Evaluation of CXCL12 Diagnostic Performance in Tick-Borne Encephalitis and Other Central Nervous System Infections

CXCL12 is a chemokine acting via CXCR4 that plays a key role in inflammatory processes by regulating leukocyte migration and immune responses, making it an important focus of research in neuroinfections. In this study, the CXCL12 chemokine was evaluated as a potential diagnostic marker of different neuroinfections with particular emphasis on tick-borne encephalitis (TBE). A group of 214 patients with confirmed meningitis and/or encephalitis was included and divided according to etiology into TBE, aseptic meningitis, neuroborreliosis, and purulent meningitis. CXCL12 concentration and other inflammatory parameters were measured in cerebrospinal fluid (CSF). CXCL12 levels were compared with those of controls (N = 25) and analyzed statistically. In addition, serum was used to determine albumin concentrations. CXCL12 concentrations were significantly higher in patients with neuroinfections compared to controls and showed good diagnostic performance in the overall study group (AUC = 0.791), with a more moderate diagnostic performance observed in individual etiological groups, except in the purulent meningitis group, where the effect was not statistically significant, likely due to the small sample size. CXCL12 also demonstrated some utility in differentiating between specific etiologies; however, this effect was limited.
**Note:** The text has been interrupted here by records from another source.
(* ===== verification/Workload.v ===== *)
(** * The workload engine

    Models [workload/model.{hpp,cpp}], [workload/engine.{hpp,cpp}],
    [workload/scheduling.cpp], [workload/metrics.cpp] and
    [workload/telemetry.cpp]: training jobs that alternate compute and
    collectives, their admission to GPUs and their accounts.  A [Record&] is the
    identifier of the record, whose entry in [jobs_] the operations read and
    write. *)

From S2P Require Import Prelude SimTime Entities TelemetryRecords EventQueue SimContext.
From S2P Require Import Topology Transport Router CollectivePlan CollectiveRuntime Scheduling.

(** ** The interface to the cluster

    What the engine uses of topology, collective executor and simulation
    context. *)

Class Cluster (X : Type) : Type := {
  cs_topology : X -> TopologyGraph;
  cs_now : X -> SimTimeNs;
  cs_current_event_id : X -> outcome EventId;
  cs_cause : X -> outcome (option EventId);
  cs_schedule : EventSpec -> M X EventId;
  cs_cancel_event : EventId -> M X bool;
  cs_submit : CollectiveRequest -> M X CollectiveId;
  cs_cancel : CollectiveId -> M X unit;
  cs_sink_enabled : TelemetrySink -> X -> bool;
  cs_sink_record : TelemetrySink -> SimTimeNs -> Correlation -> TelemetryObservation -> M X unit;
}.

#[global] Instance ring_cluster {C} `{SimContext C} : Cluster (Ring (Routed C)) := {
  cs_topology := fun w => fab_topology (rg_fabric w);
  cs_now := fun w => fab_now (rg_fabric w);
  cs_current_event_id := fun w => fab_current_event_id (rg_fabric w);
  cs_cause := fun w => fab_cause (rg_fabric w);
  cs_schedule := fun spec => with_fabric (fab_schedule spec);
  cs_cancel_event := fun id => with_fabric (with_transport (with_context (ctx_cancel id)));
  cs_submit := ring_submit;
  cs_cancel := cancel_collective;
  cs_sink_enabled := fun sink w => fab_sink_enabled sink (rg_fabric w);
  cs_sink_record := fun sink now correlation o => with_fabric (fab_sink_record sink now correlation o);
}.

(** ** Data *)

Inductive JobState : Type :=
  | JobState_Scheduled | JobState_Computing | JobState_Overlapping | JobState_Communicating
  | JobState_Succeeded | JobState_Failed | JobState_Cancelled | JobState_Waiting.

Definition JobState_value (s : JobState) : Z :=
  match s with
  | JobState_Scheduled => 1 | JobState_Computing => 2 | JobState_Overlapping => 3
  | JobState_Communicating => 4 | JobState_Succeeded => 5 | JobState_Failed => 6
  | JobState_Cancelled => 7 | JobState_Waiting => 8
  end.

#[global] Instance JobState_eq_dec : EqDecision JobState.
Proof. solve_decision. Defined.

Inductive CollectiveKind : Type := AllReduce.

Inductive CollectiveAlgorithm : Type := RingAlgorithm.

#[global] Instance PlacementOutcome_eq_dec : EqDecision PlacementOutcome.
Proof. solve_decision. Defined.

#[global] Instance CollectiveKind_eq_dec : EqDecision CollectiveKind.
Proof. solve_decision. Defined.

#[global] Instance CollectiveAlgorithm_eq_dec : EqDecision CollectiveAlgorithm.
Proof. solve_decision. Defined.

Record JobSpec : Type := mkJobSpec {
  js_name : string;
  js_workers : list GpuId;
  js_requested_workers : Z;
  js_compute : list SimDurationNs;
  js_arrival : SimTimeNs;
  js_steps : Z;
  js_gradient_bytes : ByteCount;
  js_bucket_bytes : ByteCount;
  js_chunk_bytes : ByteCount;
  js_priority : Z;
  js_overlap : bool;
  js_collective : CollectiveKind;
  js_algorithm : CollectiveAlgorithm;
}.

Record WorkloadLimits : Type := mkWorkloadLimits {
  wl_jobs : Z;
  wl_worker_entries : Z;
  wl_compute_event_entries : Z;
  wl_workers_per_job : Z;
  wl_steps_per_job : Z;
  wl_buckets_per_step : Z;
  wl_compute_events_per_job : Z;
  wl_timeline_entries : Z;
}.

Definition default_workload_limits : WorkloadLimits :=
  mkWorkloadLimits 10000 1000000 1000000 8192 1000000 4096 1000000 1000000.

Record JobSnapshot : Type := mkJobSnapshot {
  sn_id : JobId;
  sn_state : JobState;
  sn_completed_steps : Z;
  sn_arrival : SimTimeNs;
  sn_finished : option SimTimeNs;
  sn_compute_gpu_ns : Z;
  sn_idle_gpu_ns : Z;
  sn_elapsed_ns : Z;
  sn_reason : string;
  sn_allocated_at : option SimTimeNs;
  sn_waiting_ns : Z;
}.

Record JobTimeline : Type := mkJobTimeline {
  jt_job : JobId;
  jt_timestamp : SimTimeNs;
  jt_state : JobState;
  jt_step : Z;
  jt_bucket : Z;
  jt_action : string;
  jt_collective : option CollectiveId;
}.

(** [scheduling::Configuration] *)
Record SchedulingConfiguration : Type := mkSchedulingConfiguration {
  sc_policy : string;
  sc_seed : Z;
  sc_decision_entries : Z;
  sc_allocation_entries : Z;
}.

Record PlacementDecision : Type := mkPlacementDecision {
  dcn_job : JobId;
  dcn_timestamp : SimTimeNs;
  dcn_policy : string;
  dcn_version : Z;
  dcn_priority : Z;
  dcn_requested_workers : Z;
  dcn_outcome : PlacementOutcome;
  dcn_workers : list GpuId;
  dcn_reason : string;
  dcn_locality : Locality;
  dcn_fragmentation_before : Z;
  dcn_fragmentation_after : Z;
}.

(** [SchedulingPolicy]: its one method. *)
Abbreviation SchedulingPolicy := (JobRequest -> ResourceInventory -> Placement) (only parsing).

(** [WorkloadEngine::Record] *)
Record JobRecord : Type := mkJobRecord {
  jb_id : JobId;
  jb_spec : JobSpec;
  jb_state : JobState;
  jb_step : Z;
  jb_buckets : Z;
  jb_completed_buckets : Z;
  jb_compute_complete : Z;
  jb_step_started : SimTimeNs;
  jb_compute_gpu_ns : Z;
  jb_finished : option SimTimeNs;
  jb_arrival_event : option EventId;
  jb_active_collective : option CollectiveId;
  jb_ready : list Z;
  jb_events : list (option EventId);
  jb_reason : string;
  jb_assigned : bool;
  jb_allocated_at : option SimTimeNs;
}.

Definition new_job_record (id : JobId) (specification : JobSpec) : JobRecord :=
  mkJobRecord id specification JobState_Scheduled 0 0 0 0 0 0 None None None [] [] "" false None.

(** The pointers to graph and executor are the cluster, beside the engine. *)
Record WorkloadEngine : Type := mkWorkloadEngine {
  en_limits_ : WorkloadLimits;
  en_scheduling_ : option SchedulingConfiguration;
  en_inventory_ : option ResourceInventory;
  en_policy_ : option SchedulingPolicy;
  en_telemetry_ : TelemetrySink;
  en_admission_pending_ : bool;
  en_allocation_entries_ : Z;
  en_placements_ : list PlacementDecision;
  en_worker_entries_ : Z;
  en_event_entries_ : Z;
  en_jobs_ : gmap JobId JobRecord;
  en_assignments_ : gmap GpuId JobId;
  en_collectives_ : gmap CollectiveId JobId;
  en_completed_ : list JobSnapshot;
  en_timeline_ : list JobTimeline;
}.

(** ** Arithmetic *)

Definition checked_sum (left right : Z) : outcome Z :=
  if right >? u64_max - left then Throw (overflow_error "workload quantity overflow")
  else Ret (u64_wrap (left + right)).

Definition checked_product (left right : Z) : outcome Z :=
  if negb (right =? 0) && (left >? u64_max / right)
  then Throw (overflow_error "workload quantity overflow")
  else Ret (u64_wrap (left * right)).

(** [checked_sum] in a loop over durations. *)
Fixpoint sum_durations (total : Z) (durations : list Z) : outcome Z :=
  match durations with
  | [] => Ret total
  | d :: rest => match checked_sum total d with
                 | Throw e => Throw e
                 | Ret total => sum_durations total rest
                 end
  end.

Definition terminal (state : JobState) : bool :=
  bool_decide (state = JobState_Succeeded) || bool_decide (state = JobState_Failed) ||
  bool_decide (state = JobState_Cancelled).

(** ** Construction and validation *)

Definition limits_invalid (limits : WorkloadLimits) : bool :=
  (wl_worker_entries limits =? 0) || (wl_compute_event_entries limits =? 0) ||
  (wl_jobs limits =? 0) || (wl_workers_per_job limits =? 0) || (wl_workers_per_job limits >? 8192) ||
  (wl_steps_per_job limits =? 0) || (wl_buckets_per_step limits =? 0) ||
  (wl_compute_events_per_job limits =? 0) || (wl_timeline_entries limits =? 0).

(** The constructor up to the check of the limits. *)
Definition engine_policy (g : TopologyGraph) (scheduling : option SchedulingConfiguration)
    (policy : option SchedulingPolicy) : outcome (option ResourceInventory * option SchedulingPolicy) :=
  match scheduling with
  | Some config =>
      if (sc_decision_entries config =? 0) || (sc_allocation_entries config =? 0) ||
         bool_decide (sc_policy config = ""%string) || (Z.of_nat (String.length (sc_policy config)) >? 256)
      then Throw (invalid_argument "invalid scheduling configuration") else
      match new_inventory g with
      | Throw e => Throw e
      | Ret inventory =>
          match policy with
          | Some _ => Ret (Some inventory, policy)
          | None => match make_policy (sc_policy config) (sc_seed config) with
                    | Throw e => Throw e
                    | Ret p => Ret (Some inventory, Some (place p))
                    end
          end
      end
  | None =>
      match policy with
      | Some _ => Throw (invalid_argument "custom policy requires scheduler configuration")
      | None => Ret (None, None)
      end
  end.

Definition new_workload_engine (g : TopologyGraph) (limits : WorkloadLimits)
    (scheduling : option SchedulingConfiguration) (policy : option SchedulingPolicy)
    (telemetry : TelemetrySink) : outcome WorkloadEngine :=
  match engine_policy g scheduling policy with
  | Throw e => Throw e
  | Ret (inventory, policy) =>
      if limits_invalid limits then Throw (invalid_argument "invalid workload limits")
      else Ret (mkWorkloadEngine limits scheduling inventory policy telemetry false 0 [] 0 0 ∅ ∅ ∅ [] [])
  end.

(** The loop over the workers of a specification; [None] for a worker that is
    not pinned. *)
Fixpoint validate_workers (g : TopologyGraph) (spec : JobSpec) (unique : list GpuId) (compute_total : Z)
    (workers : list (option GpuId * SimDurationNs)) : outcome Z :=
  match workers with
  | [] => Ret compute_total
  | (pinned, duration) :: rest =>
      if (match pinned with
          | Some gpu => negb (has_value (find_gpu gpu g)) || bool_decide (gpu ∈ unique)
          | None => false
          end) || (duration =? 0)
      then Throw (invalid_argument "invalid worker assignment or compute duration") else
      match checked_sum compute_total duration with
      | Throw e => Throw e
      | Ret compute_total =>
          match checked_product (js_steps spec) duration with
          | Throw e => Throw e
          | Ret total =>
              match checked_sum (js_arrival spec) total with
              | Throw e => Throw e
              | Ret _ => validate_workers g spec
                           (match pinned with Some gpu => gpu :: unique | None => unique end)
                           compute_total rest
              end
          end
      end
  end.

Definition worker_count (spec : JobSpec) : Z :=
  if negb (js_requested_workers spec =? 0) then js_requested_workers spec else zlength (js_workers spec).

Definition bucket_count (spec : JobSpec) : Z :=
  u64_wrap (js_gradient_bytes spec / js_bucket_bytes spec +
            Z.b2z (negb (js_gradient_bytes spec mod js_bucket_bytes spec =? 0))).

Definition pinned_workers (spec : JobSpec) : list (option GpuId) :=
  if bool_decide (js_workers spec = []) then (fun _ => None) <$> js_compute spec else Some <$> js_workers spec.

Definition validate (g : TopologyGraph) (limits : WorkloadLimits)
    (scheduling : option SchedulingConfiguration) (spec : JobSpec) : outcome Z :=
  let workers := worker_count spec in
  if negb (js_requested_workers spec =? 0) &&
     (negb (has_value scheduling) || negb (bool_decide (js_workers spec = [])))
  then Throw (invalid_argument "requested workers require scheduling and exclude pinned workers") else
  if negb (bool_decide (js_collective spec = AllReduce)) ||
     negb (bool_decide (js_algorithm spec = RingAlgorithm)) || bool_decide (js_name spec = ""%string) ||
     (Z.of_nat (String.length (js_name spec)) >? 256) || (workers =? 0) ||
     (workers >? wl_workers_per_job limits) || negb (zlength (js_compute spec) =? workers) ||
     (js_steps spec =? 0) || (js_steps spec >? wl_steps_per_job limits) ||
     (js_gradient_bytes spec =? 0) || (js_bucket_bytes spec =? 0) || (js_chunk_bytes spec =? 0)
  then Throw (invalid_argument "invalid workload job specification") else
  let buckets := bucket_count spec in
  if buckets >? wl_buckets_per_step limits
  then Throw (length_error "workload bucket or compute-event limit exceeded") else
  match checked_product workers (if js_overlap spec then buckets else 1) with
  | Throw e => Throw e
  | Ret events =>
      if events >? wl_compute_events_per_job limits
      then Throw (length_error "workload bucket or compute-event limit exceeded") else
      match validate_workers g spec [] 0 (zip (pinned_workers spec) (js_compute spec)) with
      | Throw e => Throw e
      | Ret compute_total =>
          match checked_product compute_total (js_steps spec) with
          | Throw e => Throw e
          | Ret _ => Ret (u32_wrap buckets)
          end
      end
  end.

(** ** Accounts *)

Definition inspect (r : JobRecord) (now : SimTimeNs) : outcome JobSnapshot :=
  let end_ := default now (jb_finished r) in
  let arrival := js_arrival (jb_spec r) in
  let snapshot compute idle elapsed waiting :=
    mkJobSnapshot (jb_id r) (jb_state r) (jb_step r) arrival (jb_finished r) compute idle elapsed
      (jb_reason r) (jb_allocated_at r) waiting in
  if end_ <? arrival then Ret (snapshot 0 0 0 0) else
  let elapsed := u64_wrap (end_ - arrival) in
  match (if jb_assigned r && negb (terminal (jb_state r)) then
           if now <? jb_step_started r then Throw (invalid_argument "snapshot precedes current step")
           else sum_durations (jb_compute_gpu_ns r)
                  ((fun d => Z.min d (u64_wrap (now - jb_step_started r))) <$> js_compute (jb_spec r))
         else Ret (jb_compute_gpu_ns r)) with
  | Throw e => Throw e
  | Ret compute =>
      let waiting := u64_wrap (default end_ (jb_allocated_at r) - arrival) in
      match (match jb_allocated_at r with
             | Some at_ => checked_product (u64_wrap (end_ - at_)) (zlength (js_workers (jb_spec r)))
             | None => Ret 0
             end) with
      | Throw e => Throw e
      | Ret allocated =>
          if compute >? allocated then Throw (logic_error "GPU compute exceeds allocated time")
          else Ret (snapshot compute (u64_wrap (allocated - compute)) elapsed waiting)
      end
  end.

(** The end of a share of the compute phase, relative to its start. *)
Definition compute_offset (duration events_per_worker index : Z) : outcome Z :=
  let fraction := u32_wrap (index + 1) in
  match checked_product (duration / events_per_worker) fraction with
  | Throw e => Throw e
  | Ret whole =>
      match checked_product (duration mod events_per_worker) fraction with
      | Throw e => Throw e
      | Ret rest => checked_sum whole (u64_wrap (rest + events_per_worker - 1) / events_per_worker)
      end
  end.

Definition events_per_worker (r : JobRecord) : Z := if js_overlap (jb_spec r) then jb_buckets r else 1.

(** The place of a compute event in [events]. *)
Definition event_slot (r : JobRecord) (worker index : Z) : nat :=
  Z.to_nat (u64_wrap (worker * events_per_worker r + index)).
Better diagnostic performance was observed when CXCL12 was combined with pleocytosis in a composite model differentiating between the TBE group and aseptic meningitis (AUC = 0.761). The presented results indicate the role of CXCL12 in neuroinflammation while simultaneously highlighting its potential in the development of novel diagnostic approaches for viral neuroinfections. Despite higher levels in TBE, its standalone diagnostic value is limited; however, it may enhance diagnostic accuracy when combined with other markers such as pleocytosis.